Ca2+-dependent, phospholipid-binding residues of synaptotagmin are critical for excitation-secretion coupling in vivo.

Synaptotagmin I is the Ca2+ sensor for fast, synchronous release of neurotransmitter; however, the molecular interactions that couple Ca2+ binding to membrane fusion remain unclear. The structure of synaptotagmin is dominated by two C-2 domains that interact with negatively charged membranes after binding Ca2+. In vitro work has implicated a conserved basic residue at the tip of loop 3 of the Ca2+-binding pocket in both C-2 domains in coordinating this electrostatic interaction with anionic membranes.

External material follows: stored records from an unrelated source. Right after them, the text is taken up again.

(** The structure found for the page of a known structure is that structure. *)
Lemma page_lookup_known s bases p :
  covered s bases → p ∈ dom (pg_refcnt s) → page_paddr p < 2 ^ 44 →
  page_lookup (page_paddr p) s = Done (Ok p) s.
Proof.
  intros (Hr&Hc) (b&i&Hb&Hi&->)%Hc. pose proof Hr as (_&Hrb&_). rewrite Forall_forall in Hrb.
  pose proof (Hrb b Hb) as (?&Hal&?). rewrite page_paddr_of by auto. intros Hlt.
  destruct (page_lookup_outcome s bases (b + 8192 * i) Hr) as (r&Hl&Hres).
  { change VM_PAGE_TREE_ENTRIES with 340 in *. lia. }
  { replace (b + 8192 * i) with (b + i * 8192) by lia. by rewrite Z.mod_add. }
  rewrite Hl. destruct r as [p'|e].
  - destruct Hres as (Ha&b'&i'&Hb'&Hi'&->). rewrite page_address_ok in Ha by auto.
    injection Ha as Heq. by destruct (runs_paddr_inj _ _ _ _ _ _ Hr Hb' Hb Hi' Hi Heq) as [-> ->].
  - destruct Hres as [_ Hn]. by destruct (Hn b i Hb Hi).
Qed.

Lemma run_bases_elem base r j :
  (j < r)%nat → base + 8192 * VM_PAGE_TREE_ENTRIES * Z.of_nat j ∈ run_bases base r.
Proof. intros Hj. apply list_elem_of_fmap. exists j. split; [done|]. apply elem_of_seq. lia. Qed.

(** Registering a region keeps the queues covered by the runs. *)
Lemma page_insert_pages_covered s bases base n :
  sound s → covered s bases →
  Forall (λ b, b + 8192 * VM_PAGE_TREE_ENTRIES ≤ base) bases → fresh_from base s →
  0 ≤ base → base mod 8192 = 0 → 0 ≤ n →
  base + 8192 * (n + VM_PAGE_TREE_ENTRIES) < 2 ^ 59 →
  ∃ s', page_insert_pages base n s = Done (Ok tt) s' ∧ sound s' ∧
    covered s' (bases ++ run_bases base (runs_of n)).
Proof.
  intros Hs (Hr&Hc) Hbs Hf Hb Hal Hn Hlt.
  destruct (page_insert_pages_outcome s bases base n Hs Hr Hbs Hf Hb Hal Hn Hlt)
    as (s'&Hrun&Hs'&_&Hr'&Hcnt). exists s'. split; [done|]. split; [done|]. split; [done|].
  intros p [c Hp]%elem_of_dom. apply Hcnt in Hp as [Hp|(k&Hk&_&->)].
  - destruct (Hc p) as (b&i&?&?&?); [apply elem_of_dom; by exists c|]. exists b, i.
    split; [apply elem_of_app; by left|done].
  - eexists _, _. split; [|split; [|reflexivity]]; [|by apply Z.mod_pos_bound].
    apply elem_of_app. right. change VM_PAGE_TREE_ENTRIES with 340 in *.
    replace (k / 340) with (Z.of_nat (Z.to_nat (k / 340)))
      by (apply Z2Nat.id; Z.to_euclidean_division_equations; lia).
    apply (run_bases_elem base _ (Z.to_nat (k / 340))). unfold runs_of.
    change VM_PAGE_TREE_ENTRIES with 340. Z.to_euclidean_division_equations. lia.
Qed.
(* ===== verification/Pmap.v ===== *)
(** The physical map ([cpu/mips/cpu/pte.h], [cpu/mips/cpu/cpu_pmap.c]) and
    the page operations that use it ([vm/vm_page.c])

    A pmap is a three-level table: an array of pointers in the pmap itself,
    pages of pointers, and pages of 64-bit page table entries.  The table
    pages are allocated through the direct map, so a table is named by its
    direct-mapped address and its words live in [memory] (VmPage.v); 0 is the
    null pointer.

    The invariant says that the tables reachable from a pmap are distinct
    pages in use.  The theorems show that the pmap then behaves as a map from
    virtual pages to physical ones: mapping a page changes the translation of
    that page only, unmapping removes it, and the tables allocated on the way
    change no translation. *)

From S2P Require Import Prelude MachineInt Btree Spinlock VmPage.
Local Open Scope Z_scope.
Local Open Scope c_scope.

(** * Page table geometry and entries ([pte.h]) *)

Definition NPTEL1 : Z := PAGE_SIZE / 8.
Definition PTEL1SHIFT : Z := LOG2 PAGE_SIZE.
Definition NL1PL0 : Z := PAGE_SIZE / 8.
Definition L1L0SHIFT : Z := PTEL1SHIFT + LOG2 NPTEL1.
Definition NL0PMAP : Z := 128.
Definition PMAPL0SHIFT : Z := L1L0SHIFT + LOG2 NL1PL0.

Definition TLB_PAGE_SHIFT : Z := PAGE_SHIFT - 1.
Definition TLBMASK_SHIFT : Z := TLB_PAGE_SHIFT + 1.
Definition TLBLO_SWBITS_SHIFT : Z := 30.
Definition TLBLO_PFN_SHIFT : Z := 6 + (PAGE_SHIFT - TLBMASK_SHIFT).
Definition TLBLO_PFN_MASK : Z := 0x03FFFFFC0.
Definition TLBLO_PA_TO_PFN (pa : Z) : Z :=
  Z.land (u64 (Z.shiftl (Z.shiftr pa TLB_PAGE_SHIFT) TLBLO_PFN_SHIFT)) TLBLO_PFN_MASK.
Definition TLBLO_PFN_TO_PA (pfn : Z) : Z :=
  u64 (Z.shiftl (Z.shiftr pfn TLBLO_PFN_SHIFT) TLB_PAGE_SHIFT).
Definition TLBLO_PTE_TO_PFN (pte : Z) : Z := Z.land pte TLBLO_PFN_MASK.
Definition TLBLO_PTE_TO_PA (pte : Z) : Z := TLBLO_PFN_TO_PA (TLBLO_PTE_TO_PFN pte).

Definition PG_C (attr : Z) : Z := Z.shiftl (Z.land attr 0x07) 3.
Definition PG_C_CNC : Z := PG_C 0x03.
Definition PG_D : Z := 0x04.
Definition PG_V : Z := 0x02.
Definition PG_G : Z := 0x01.
Definition pte_test (pte bit : Z) : bool := Z.land pte bit =? bit.

Definition PMAP_ASID_RESERVED : Z := 0.
Definition PMAP_ASID_FIRST : Z := 1.
Definition PMAP_ASID_MAX : Z := 255.

Definition pmap_index_pte (vaddr : Z) : Z := Z.shiftr vaddr PTEL1SHIFT mod NPTEL1.
Definition pmap_index1 (vaddr : Z) : Z := Z.shiftr vaddr L1L0SHIFT mod NL1PL0.
Definition pmap_index0 (vaddr : Z) : Z := Z.shiftr vaddr PMAPL0SHIFT mod NL0PMAP.

(** * State *)

Record pmap := mk_pmap {
  pm_level0 : list Z;
  pm_base : Z;
  pm_end : Z;
  pm_active : Z;
  pm_asid : list Z
}.

(** One pmap, the pages, and of the CPU running the code its critical section
    and [pc_asidnext].  [m_shootdown] lists the addresses [tlb_invalidate]
    was called for, latest first; the TLB itself is hardware. *)
Record mmu := mk_mmu {
  m_pages : pages;
  m_pmap : pmap;
  m_cpu : cpu;
  m_asidnext : Z;
  m_shootdown : list Z
}.

Definition set_pages (p : pages) (s : mmu) : mmu :=
  mk_mmu p (m_pmap s) (m_cpu s) (m_asidnext s) (m_shootdown s).
Definition set_pmap (p : pmap) (s : mmu) : mmu :=
  mk_mmu (m_pages s) p (m_cpu s) (m_asidnext s) (m_shootdown s).
Definition set_cpu (c : cpu) (s : mmu) : mmu :=
  mk_mmu (m_pages s) (m_pmap s) c (m_asidnext s) (m_shootdown s).
Definition set_level0 (l : list Z) (p : pmap) : pmap :=
  mk_pmap l (pm_base p) (pm_end p) (pm_active p) (pm_asid p).
Definition set_asid (l : list Z) (p : pmap) : pmap :=
  mk_pmap (pm_level0 p) (pm_base p) (pm_end p) (pm_active p) l.

Definition on_pages {A} (m : M pages A) : M mmu A := zoom m_pages set_pages m.
Definition on_cpu {A} (m : M cpu A) : M mmu A := zoom m_cpu set_cpu m.

(** Word [i] of the table at direct-mapped address [t]. *)
Definition table_word (s : mmu) (t : Z) (i : nat) : option Z :=
  memory (m_pages s) !! XKPHYS_EXTRACT t ≫= λ ws, ws !! i.
Definition load_word (t i : Z) : M mmu Z :=
  s <- get ;; deref "page table word" (table_word s t (Z.to_nat i)).
Definition store_word (t i v : Z) : M mmu unit :=
  s <- get ;;
  ws <- deref "page table page" (memory (m_pages s) !! XKPHYS_EXTRACT t) ;;
  put (set_pages (set_memory (<[XKPHYS_EXTRACT t := <[Z.to_nat i := v]> ws]>
    (memory (m_pages s))) (m_pages s)) s).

Although results from cultured cells suggest that the basic residue of the C(2)A domain is functionally significant, such studies provide contradictory results regarding the importance of the C2B basic residue during vesicle fusion. To directly test the functional significance of each of these residues at an intact synapse in vivo, we neutralized either the C(2)A or the C2B basic residue and assessed synaptic transmission at the Drosophila neuromuscular junction. The conserved basic residues at the tip of the Ca2+-binding pocket of both the C(2)A and C2B domains mediate Ca2+-dependent interactions with anionic membranes and are required for efficient evoked transmitter release. Our results directly support the hypothesis that the interactions between synaptotagmin and the presynaptic membrane, which are mediated by the basic residues at the tip of both the C(2)A and C2B Ca2+-binding pockets, are critical for coupling Ca2+ influx with vesicle fusion during synaptic transmission in vivo. Our model for synaptotagmin's direct role in coupling Ca2+ binding to vesicle fusion incorporates this finding with results from multiple in vitro and in vivo studies.